PROBLEM TO SOLVE
Although the data below holds other lines too, output only those from the line with "e ← of_option OutOfBounds (msi !! vector); Ok (free_irq" up to and including the line with "Lemma free_all_restores devname", exactly as they appear.

(Saved data entries)
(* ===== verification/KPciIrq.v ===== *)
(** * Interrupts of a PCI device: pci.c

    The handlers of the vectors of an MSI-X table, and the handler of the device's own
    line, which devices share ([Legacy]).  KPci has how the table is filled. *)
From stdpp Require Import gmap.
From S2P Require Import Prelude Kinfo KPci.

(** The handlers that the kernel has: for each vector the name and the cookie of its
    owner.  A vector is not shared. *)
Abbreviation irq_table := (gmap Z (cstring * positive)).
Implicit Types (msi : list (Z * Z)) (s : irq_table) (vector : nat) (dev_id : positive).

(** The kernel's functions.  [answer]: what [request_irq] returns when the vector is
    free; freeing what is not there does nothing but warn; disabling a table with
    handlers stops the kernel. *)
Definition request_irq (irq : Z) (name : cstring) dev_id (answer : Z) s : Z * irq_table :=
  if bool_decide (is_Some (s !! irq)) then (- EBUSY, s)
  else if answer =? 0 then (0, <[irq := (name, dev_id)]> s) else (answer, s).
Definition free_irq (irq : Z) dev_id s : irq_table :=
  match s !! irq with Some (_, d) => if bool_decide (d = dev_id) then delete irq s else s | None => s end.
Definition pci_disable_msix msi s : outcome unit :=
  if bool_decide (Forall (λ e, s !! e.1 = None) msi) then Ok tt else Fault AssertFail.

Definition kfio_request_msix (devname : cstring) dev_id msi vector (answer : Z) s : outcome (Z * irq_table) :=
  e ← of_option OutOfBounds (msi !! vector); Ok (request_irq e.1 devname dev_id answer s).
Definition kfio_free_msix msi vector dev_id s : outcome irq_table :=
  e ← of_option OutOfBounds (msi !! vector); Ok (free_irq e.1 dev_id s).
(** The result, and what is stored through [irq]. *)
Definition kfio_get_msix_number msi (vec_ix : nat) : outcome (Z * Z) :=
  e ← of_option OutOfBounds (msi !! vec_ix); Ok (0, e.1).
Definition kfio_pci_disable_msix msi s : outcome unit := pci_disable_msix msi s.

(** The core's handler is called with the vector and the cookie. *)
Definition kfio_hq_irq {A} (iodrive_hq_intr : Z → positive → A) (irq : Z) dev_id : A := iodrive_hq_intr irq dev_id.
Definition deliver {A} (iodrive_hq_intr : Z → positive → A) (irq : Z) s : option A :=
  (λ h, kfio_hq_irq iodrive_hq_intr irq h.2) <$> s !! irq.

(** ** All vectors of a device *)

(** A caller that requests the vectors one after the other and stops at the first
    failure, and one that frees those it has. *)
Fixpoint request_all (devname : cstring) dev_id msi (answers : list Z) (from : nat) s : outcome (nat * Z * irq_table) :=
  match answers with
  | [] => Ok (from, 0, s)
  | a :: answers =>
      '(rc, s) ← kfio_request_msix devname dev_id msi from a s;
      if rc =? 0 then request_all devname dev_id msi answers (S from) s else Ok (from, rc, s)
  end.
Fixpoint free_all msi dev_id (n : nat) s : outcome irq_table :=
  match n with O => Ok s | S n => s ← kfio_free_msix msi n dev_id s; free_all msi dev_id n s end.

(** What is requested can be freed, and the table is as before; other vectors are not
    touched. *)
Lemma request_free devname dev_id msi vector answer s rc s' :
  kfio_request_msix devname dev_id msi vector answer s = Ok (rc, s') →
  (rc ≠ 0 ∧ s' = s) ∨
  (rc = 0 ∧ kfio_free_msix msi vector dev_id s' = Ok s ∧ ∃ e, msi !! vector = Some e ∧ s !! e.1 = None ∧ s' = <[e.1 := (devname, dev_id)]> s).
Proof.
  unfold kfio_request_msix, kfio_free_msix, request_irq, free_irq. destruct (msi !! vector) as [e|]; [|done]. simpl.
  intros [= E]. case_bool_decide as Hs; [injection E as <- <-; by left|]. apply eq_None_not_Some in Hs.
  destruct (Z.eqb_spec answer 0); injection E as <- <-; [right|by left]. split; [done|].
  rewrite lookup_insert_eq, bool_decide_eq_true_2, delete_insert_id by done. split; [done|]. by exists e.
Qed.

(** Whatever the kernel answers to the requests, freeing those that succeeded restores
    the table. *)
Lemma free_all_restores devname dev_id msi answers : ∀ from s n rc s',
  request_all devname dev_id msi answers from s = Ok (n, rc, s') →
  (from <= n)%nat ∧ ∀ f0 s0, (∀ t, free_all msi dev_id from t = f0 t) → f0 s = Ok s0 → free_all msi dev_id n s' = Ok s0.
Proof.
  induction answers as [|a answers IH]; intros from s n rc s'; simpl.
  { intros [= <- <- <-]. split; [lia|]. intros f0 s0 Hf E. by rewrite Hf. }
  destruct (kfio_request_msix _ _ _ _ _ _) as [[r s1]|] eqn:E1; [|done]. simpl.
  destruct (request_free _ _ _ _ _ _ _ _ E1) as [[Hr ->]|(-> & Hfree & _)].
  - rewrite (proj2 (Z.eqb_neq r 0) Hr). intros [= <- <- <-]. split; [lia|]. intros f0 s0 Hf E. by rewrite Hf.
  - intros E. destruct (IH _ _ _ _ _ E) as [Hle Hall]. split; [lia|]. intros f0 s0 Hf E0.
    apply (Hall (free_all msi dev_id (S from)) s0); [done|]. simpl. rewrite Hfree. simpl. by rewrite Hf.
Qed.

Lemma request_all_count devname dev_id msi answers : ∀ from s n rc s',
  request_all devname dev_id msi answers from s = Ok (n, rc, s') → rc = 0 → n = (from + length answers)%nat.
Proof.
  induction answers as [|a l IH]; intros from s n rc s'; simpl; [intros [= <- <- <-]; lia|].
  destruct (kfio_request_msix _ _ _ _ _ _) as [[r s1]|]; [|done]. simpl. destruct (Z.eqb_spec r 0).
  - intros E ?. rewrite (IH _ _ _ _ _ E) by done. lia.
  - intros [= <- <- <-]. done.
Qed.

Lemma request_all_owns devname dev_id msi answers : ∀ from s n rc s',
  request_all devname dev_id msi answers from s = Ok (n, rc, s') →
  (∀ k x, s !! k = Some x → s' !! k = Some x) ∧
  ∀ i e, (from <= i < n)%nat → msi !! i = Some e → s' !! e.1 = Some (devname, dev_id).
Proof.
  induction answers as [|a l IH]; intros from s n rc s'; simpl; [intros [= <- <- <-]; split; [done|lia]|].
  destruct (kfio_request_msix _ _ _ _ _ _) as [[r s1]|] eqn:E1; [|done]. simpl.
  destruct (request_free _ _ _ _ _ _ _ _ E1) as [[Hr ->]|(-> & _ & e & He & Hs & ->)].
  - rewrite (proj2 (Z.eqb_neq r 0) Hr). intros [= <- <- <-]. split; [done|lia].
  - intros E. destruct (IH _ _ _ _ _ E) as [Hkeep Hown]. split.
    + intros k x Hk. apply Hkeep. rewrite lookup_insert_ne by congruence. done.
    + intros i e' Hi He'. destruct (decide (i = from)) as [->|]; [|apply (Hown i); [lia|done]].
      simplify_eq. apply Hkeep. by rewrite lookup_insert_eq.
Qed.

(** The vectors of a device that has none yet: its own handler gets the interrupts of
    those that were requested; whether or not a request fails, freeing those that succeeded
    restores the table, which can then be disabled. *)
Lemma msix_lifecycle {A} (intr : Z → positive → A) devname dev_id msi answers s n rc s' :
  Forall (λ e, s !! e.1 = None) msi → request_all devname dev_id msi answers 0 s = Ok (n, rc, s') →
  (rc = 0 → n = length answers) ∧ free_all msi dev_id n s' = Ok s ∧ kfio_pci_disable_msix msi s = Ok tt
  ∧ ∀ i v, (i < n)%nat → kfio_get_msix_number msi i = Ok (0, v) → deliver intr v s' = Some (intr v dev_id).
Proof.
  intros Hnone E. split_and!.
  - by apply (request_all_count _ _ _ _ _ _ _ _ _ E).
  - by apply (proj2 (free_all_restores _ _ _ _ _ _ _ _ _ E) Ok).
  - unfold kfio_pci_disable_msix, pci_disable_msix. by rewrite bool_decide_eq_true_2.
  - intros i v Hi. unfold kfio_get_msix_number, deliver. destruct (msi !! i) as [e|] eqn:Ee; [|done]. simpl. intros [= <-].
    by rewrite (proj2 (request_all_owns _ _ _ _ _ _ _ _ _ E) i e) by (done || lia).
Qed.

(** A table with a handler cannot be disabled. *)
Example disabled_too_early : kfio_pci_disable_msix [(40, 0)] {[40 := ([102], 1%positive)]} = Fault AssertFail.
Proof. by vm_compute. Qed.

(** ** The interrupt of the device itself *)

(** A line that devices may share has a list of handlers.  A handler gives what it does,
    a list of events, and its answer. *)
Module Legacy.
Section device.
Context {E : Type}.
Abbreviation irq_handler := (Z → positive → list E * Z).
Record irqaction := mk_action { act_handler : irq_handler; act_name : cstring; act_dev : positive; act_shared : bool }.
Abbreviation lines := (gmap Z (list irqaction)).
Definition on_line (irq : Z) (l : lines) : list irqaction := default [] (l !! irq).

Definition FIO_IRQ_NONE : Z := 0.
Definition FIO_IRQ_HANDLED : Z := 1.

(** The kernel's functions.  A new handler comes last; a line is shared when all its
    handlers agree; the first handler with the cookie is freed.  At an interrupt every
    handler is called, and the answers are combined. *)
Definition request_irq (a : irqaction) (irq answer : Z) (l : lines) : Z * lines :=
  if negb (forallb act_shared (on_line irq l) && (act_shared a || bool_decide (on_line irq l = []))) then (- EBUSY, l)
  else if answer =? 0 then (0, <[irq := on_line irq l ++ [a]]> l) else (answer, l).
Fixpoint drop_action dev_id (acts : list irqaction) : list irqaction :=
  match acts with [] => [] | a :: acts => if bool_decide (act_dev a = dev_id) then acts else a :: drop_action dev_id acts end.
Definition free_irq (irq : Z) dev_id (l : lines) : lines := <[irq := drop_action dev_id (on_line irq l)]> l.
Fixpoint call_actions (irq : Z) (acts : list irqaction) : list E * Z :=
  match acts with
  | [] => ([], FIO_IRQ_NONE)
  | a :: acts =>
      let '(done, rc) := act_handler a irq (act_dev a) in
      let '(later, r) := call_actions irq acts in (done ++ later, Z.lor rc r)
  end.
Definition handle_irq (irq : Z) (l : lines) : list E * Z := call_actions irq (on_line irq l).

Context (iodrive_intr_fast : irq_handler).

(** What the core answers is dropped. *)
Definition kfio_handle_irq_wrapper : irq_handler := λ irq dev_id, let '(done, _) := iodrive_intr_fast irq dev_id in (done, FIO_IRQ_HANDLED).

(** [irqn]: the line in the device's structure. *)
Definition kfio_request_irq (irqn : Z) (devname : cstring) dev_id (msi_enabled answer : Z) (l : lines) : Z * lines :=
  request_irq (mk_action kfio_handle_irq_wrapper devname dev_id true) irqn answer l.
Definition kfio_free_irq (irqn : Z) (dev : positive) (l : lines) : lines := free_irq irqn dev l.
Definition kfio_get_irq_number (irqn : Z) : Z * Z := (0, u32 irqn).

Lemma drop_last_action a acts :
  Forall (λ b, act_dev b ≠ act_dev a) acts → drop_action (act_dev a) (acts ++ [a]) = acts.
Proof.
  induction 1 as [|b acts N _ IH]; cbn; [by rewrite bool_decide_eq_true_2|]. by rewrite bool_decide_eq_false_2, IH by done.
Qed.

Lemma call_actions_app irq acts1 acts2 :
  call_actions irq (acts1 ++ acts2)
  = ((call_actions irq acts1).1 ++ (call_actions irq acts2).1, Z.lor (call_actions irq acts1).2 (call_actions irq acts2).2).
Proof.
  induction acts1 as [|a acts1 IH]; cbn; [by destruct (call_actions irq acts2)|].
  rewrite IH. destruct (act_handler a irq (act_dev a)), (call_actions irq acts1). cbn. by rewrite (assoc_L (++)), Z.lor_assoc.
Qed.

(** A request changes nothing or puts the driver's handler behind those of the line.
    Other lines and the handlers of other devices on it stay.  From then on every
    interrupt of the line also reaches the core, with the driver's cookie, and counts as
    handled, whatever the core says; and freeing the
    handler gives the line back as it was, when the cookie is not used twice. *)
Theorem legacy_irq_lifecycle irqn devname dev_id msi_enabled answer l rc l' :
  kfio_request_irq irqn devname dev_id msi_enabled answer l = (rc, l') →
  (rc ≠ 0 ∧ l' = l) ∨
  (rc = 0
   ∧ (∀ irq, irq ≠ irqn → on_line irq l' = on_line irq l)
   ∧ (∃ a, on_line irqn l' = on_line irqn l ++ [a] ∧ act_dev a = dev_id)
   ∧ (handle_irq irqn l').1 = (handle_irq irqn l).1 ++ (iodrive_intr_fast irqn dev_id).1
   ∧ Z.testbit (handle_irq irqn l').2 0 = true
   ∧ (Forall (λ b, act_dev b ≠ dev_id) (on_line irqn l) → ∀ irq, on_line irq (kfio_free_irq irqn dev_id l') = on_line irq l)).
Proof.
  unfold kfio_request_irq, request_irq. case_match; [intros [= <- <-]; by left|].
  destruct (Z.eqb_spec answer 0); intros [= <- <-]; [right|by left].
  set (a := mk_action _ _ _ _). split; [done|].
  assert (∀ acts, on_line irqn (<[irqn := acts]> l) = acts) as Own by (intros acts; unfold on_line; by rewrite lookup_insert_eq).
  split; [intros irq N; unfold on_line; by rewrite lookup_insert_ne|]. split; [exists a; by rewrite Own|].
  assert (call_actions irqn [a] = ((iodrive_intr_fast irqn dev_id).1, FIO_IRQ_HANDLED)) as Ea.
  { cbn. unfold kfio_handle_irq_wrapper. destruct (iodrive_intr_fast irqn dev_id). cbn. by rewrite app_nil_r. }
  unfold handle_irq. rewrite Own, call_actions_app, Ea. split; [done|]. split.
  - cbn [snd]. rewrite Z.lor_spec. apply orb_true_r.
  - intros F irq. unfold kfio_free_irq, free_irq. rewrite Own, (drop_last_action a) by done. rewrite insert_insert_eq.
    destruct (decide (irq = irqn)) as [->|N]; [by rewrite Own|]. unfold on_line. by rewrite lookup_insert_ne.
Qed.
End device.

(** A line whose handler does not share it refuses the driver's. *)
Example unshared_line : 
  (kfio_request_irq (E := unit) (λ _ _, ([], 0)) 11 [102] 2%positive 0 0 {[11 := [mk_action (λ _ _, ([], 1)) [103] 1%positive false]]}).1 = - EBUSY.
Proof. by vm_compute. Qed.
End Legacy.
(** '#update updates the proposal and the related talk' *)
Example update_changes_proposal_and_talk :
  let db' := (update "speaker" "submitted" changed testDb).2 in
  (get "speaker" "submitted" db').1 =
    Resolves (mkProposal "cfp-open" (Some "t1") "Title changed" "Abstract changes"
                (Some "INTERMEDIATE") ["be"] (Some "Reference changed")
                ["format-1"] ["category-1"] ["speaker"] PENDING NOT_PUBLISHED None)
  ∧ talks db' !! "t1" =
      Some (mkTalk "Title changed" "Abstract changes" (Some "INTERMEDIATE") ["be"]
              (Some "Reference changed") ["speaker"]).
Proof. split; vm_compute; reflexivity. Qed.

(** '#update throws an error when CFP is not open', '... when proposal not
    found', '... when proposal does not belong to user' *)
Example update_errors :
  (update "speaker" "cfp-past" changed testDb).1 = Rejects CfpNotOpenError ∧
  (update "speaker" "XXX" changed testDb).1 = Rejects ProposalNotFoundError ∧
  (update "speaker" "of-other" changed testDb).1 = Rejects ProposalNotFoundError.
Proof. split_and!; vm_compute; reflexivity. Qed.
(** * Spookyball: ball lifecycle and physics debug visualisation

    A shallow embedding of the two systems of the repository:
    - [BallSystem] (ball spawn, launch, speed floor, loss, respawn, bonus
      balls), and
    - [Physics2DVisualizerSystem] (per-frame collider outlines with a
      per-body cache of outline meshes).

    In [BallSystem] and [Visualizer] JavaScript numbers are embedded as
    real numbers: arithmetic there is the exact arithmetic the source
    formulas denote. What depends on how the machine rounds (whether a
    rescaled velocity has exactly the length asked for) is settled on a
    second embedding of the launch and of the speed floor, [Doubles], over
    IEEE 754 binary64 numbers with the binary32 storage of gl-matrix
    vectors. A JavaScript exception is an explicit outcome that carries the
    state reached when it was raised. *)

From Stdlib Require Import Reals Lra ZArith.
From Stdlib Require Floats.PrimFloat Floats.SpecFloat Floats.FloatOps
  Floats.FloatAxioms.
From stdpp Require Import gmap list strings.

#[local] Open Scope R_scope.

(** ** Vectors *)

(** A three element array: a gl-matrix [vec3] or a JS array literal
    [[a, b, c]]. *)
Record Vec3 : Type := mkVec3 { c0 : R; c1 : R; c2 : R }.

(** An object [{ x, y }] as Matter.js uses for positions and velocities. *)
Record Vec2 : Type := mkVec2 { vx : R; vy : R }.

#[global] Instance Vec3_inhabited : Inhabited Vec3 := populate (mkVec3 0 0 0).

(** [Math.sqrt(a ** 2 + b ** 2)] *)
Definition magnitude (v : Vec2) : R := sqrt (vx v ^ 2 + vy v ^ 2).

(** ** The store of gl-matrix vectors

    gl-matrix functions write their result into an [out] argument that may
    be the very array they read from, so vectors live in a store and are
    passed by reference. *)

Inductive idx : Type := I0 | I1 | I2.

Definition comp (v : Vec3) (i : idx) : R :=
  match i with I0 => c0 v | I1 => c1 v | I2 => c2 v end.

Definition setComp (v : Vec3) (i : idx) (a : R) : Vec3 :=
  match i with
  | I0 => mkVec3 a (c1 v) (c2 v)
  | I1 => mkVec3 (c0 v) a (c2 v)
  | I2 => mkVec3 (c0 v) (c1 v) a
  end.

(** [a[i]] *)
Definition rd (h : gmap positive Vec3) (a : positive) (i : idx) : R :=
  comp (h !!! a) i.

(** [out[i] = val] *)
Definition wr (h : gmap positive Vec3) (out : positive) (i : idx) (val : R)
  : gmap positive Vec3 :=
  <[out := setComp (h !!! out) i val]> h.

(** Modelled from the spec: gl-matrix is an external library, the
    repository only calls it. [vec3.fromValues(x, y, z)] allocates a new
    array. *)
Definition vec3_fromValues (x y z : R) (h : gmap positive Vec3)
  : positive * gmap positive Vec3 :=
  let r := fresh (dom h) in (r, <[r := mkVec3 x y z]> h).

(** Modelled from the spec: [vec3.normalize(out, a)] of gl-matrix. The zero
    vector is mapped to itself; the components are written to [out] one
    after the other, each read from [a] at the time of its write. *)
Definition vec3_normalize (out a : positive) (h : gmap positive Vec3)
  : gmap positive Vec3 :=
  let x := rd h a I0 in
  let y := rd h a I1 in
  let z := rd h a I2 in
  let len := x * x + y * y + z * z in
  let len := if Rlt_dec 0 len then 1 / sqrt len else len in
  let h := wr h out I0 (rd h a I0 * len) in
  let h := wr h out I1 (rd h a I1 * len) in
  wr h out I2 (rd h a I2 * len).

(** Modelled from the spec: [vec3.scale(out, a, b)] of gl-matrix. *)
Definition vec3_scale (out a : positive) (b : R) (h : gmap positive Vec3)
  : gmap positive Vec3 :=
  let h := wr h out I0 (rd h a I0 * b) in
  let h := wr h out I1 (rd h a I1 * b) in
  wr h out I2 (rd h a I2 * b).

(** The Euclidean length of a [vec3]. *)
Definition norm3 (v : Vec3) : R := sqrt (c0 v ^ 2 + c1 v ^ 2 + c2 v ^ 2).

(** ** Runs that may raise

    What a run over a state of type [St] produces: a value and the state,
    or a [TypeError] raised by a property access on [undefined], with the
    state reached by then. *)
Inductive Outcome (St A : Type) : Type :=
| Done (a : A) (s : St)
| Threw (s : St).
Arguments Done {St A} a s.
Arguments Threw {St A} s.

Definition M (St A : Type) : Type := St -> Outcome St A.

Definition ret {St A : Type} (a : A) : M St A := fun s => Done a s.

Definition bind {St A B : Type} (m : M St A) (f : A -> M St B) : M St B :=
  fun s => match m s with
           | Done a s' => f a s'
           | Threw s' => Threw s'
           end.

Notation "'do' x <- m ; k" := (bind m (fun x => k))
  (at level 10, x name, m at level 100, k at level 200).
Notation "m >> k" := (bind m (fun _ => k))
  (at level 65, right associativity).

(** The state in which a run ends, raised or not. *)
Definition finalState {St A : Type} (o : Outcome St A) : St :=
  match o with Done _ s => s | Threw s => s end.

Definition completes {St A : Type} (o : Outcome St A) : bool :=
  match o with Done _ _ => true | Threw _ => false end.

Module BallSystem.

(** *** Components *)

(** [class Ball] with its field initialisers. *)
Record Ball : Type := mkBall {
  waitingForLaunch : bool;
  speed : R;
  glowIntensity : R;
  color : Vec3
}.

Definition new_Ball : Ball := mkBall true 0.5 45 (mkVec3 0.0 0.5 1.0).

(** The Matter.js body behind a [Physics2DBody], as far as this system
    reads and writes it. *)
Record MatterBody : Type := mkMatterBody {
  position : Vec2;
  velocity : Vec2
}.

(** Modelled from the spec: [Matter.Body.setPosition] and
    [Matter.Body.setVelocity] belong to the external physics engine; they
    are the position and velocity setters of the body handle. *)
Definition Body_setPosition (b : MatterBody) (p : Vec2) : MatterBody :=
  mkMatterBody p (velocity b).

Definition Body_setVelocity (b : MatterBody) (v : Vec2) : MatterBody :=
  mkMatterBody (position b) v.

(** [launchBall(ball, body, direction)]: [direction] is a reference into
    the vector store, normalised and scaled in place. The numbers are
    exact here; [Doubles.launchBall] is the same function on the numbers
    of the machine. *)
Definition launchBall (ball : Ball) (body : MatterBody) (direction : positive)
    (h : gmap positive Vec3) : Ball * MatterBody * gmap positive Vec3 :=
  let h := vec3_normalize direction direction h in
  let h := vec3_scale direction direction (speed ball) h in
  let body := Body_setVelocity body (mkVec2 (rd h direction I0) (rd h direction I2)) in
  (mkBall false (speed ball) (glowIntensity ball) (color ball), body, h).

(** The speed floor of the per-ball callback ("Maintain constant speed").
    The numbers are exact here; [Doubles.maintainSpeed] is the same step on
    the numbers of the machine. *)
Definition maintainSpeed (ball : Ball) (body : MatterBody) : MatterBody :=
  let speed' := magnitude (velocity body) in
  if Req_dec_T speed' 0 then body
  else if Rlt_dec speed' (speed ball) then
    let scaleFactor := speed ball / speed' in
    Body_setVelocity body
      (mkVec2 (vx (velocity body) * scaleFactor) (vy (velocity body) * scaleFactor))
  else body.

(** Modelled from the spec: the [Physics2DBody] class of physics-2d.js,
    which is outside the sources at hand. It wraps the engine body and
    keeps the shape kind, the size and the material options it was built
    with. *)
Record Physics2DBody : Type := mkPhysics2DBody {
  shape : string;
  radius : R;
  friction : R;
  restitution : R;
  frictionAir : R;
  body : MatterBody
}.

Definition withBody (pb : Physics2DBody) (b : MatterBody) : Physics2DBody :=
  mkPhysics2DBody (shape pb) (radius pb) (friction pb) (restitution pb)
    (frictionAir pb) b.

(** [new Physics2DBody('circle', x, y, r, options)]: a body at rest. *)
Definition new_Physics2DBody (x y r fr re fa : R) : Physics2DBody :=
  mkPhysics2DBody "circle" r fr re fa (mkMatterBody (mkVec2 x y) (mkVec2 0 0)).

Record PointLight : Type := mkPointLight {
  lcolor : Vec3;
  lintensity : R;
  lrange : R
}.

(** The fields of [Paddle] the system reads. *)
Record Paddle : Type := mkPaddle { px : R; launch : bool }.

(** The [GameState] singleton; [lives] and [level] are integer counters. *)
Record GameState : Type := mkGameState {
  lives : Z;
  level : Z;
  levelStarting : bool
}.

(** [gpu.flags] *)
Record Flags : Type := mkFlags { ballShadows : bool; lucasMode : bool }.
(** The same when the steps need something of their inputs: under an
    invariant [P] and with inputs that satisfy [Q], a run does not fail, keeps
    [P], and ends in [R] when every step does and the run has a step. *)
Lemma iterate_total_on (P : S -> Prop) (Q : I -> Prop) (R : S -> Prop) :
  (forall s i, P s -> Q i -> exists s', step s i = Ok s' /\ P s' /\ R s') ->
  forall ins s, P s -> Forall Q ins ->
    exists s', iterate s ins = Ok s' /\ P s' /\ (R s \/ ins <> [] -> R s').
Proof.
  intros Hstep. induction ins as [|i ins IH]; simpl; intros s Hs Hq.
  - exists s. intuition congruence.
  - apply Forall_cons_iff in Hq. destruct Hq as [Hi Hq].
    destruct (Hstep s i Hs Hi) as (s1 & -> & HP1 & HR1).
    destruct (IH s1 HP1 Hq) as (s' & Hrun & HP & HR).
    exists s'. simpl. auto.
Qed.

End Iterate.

RESPONSE
  e ← of_option OutOfBounds (msi !! vector); Ok (free_irq e.1 dev_id s).
(** The result, and what is stored through [irq]. *)
Definition kfio_get_msix_number msi (vec_ix : nat) : outcome (Z * Z) :=
  e ← of_option OutOfBounds (msi !! vec_ix); Ok (0, e.1).
Definition kfio_pci_disable_msix msi s : outcome unit := pci_disable_msix msi s.

(** The core's handler is called with the vector and the cookie. *)
Definition kfio_hq_irq {A} (iodrive_hq_intr : Z → positive → A) (irq : Z) dev_id : A := iodrive_hq_intr irq dev_id.
Definition deliver {A} (iodrive_hq_intr : Z → positive → A) (irq : Z) s : option A :=
  (λ h, kfio_hq_irq iodrive_hq_intr irq h.2) <$> s !! irq.

(** ** All vectors of a device *)

(** A caller that requests the vectors one after the other and stops at the first
    failure, and one that frees those it has. *)
Fixpoint request_all (devname : cstring) dev_id msi (answers : list Z) (from : nat) s : outcome (nat * Z * irq_table) :=
  match answers with
  | [] => Ok (from, 0, s)
  | a :: answers =>
      '(rc, s) ← kfio_request_msix devname dev_id msi from a s;
      if rc =? 0 then request_all devname dev_id msi answers (S from) s else Ok (from, rc, s)
  end.
Fixpoint free_all msi dev_id (n : nat) s : outcome irq_table :=
  match n with O => Ok s | S n => s ← kfio_free_msix msi n dev_id s; free_all msi dev_id n s end.

(** What is requested can be freed, and the table is as before; other vectors are not
    touched. *)
Lemma request_free devname dev_id msi vector answer s rc s' :
  kfio_request_msix devname dev_id msi vector answer s = Ok (rc, s') →
  (rc ≠ 0 ∧ s' = s) ∨
  (rc = 0 ∧ kfio_free_msix msi vector dev_id s' = Ok s ∧ ∃ e, msi !! vector = Some e ∧ s !! e.1 = None ∧ s' = <[e.1 := (devname, dev_id)]> s).
Proof.
  unfold kfio_request_msix, kfio_free_msix, request_irq, free_irq. destruct (msi !! vector) as [e|]; [|done]. simpl.
  intros [= E]. case_bool_decide as Hs; [injection E as <- <-; by left|]. apply eq_None_not_Some in Hs.
  destruct (Z.eqb_spec answer 0); injection E as <- <-; [right|by left]. split; [done|].
  rewrite lookup_insert_eq, bool_decide_eq_true_2, delete_insert_id by done. split; [done|]. by exists e.
Qed.

(** Whatever the kernel answers to the requests, freeing those that succeeded restores
    the table. *)
Lemma free_all_restores devname dev_id msi answers : ∀ from s n rc s',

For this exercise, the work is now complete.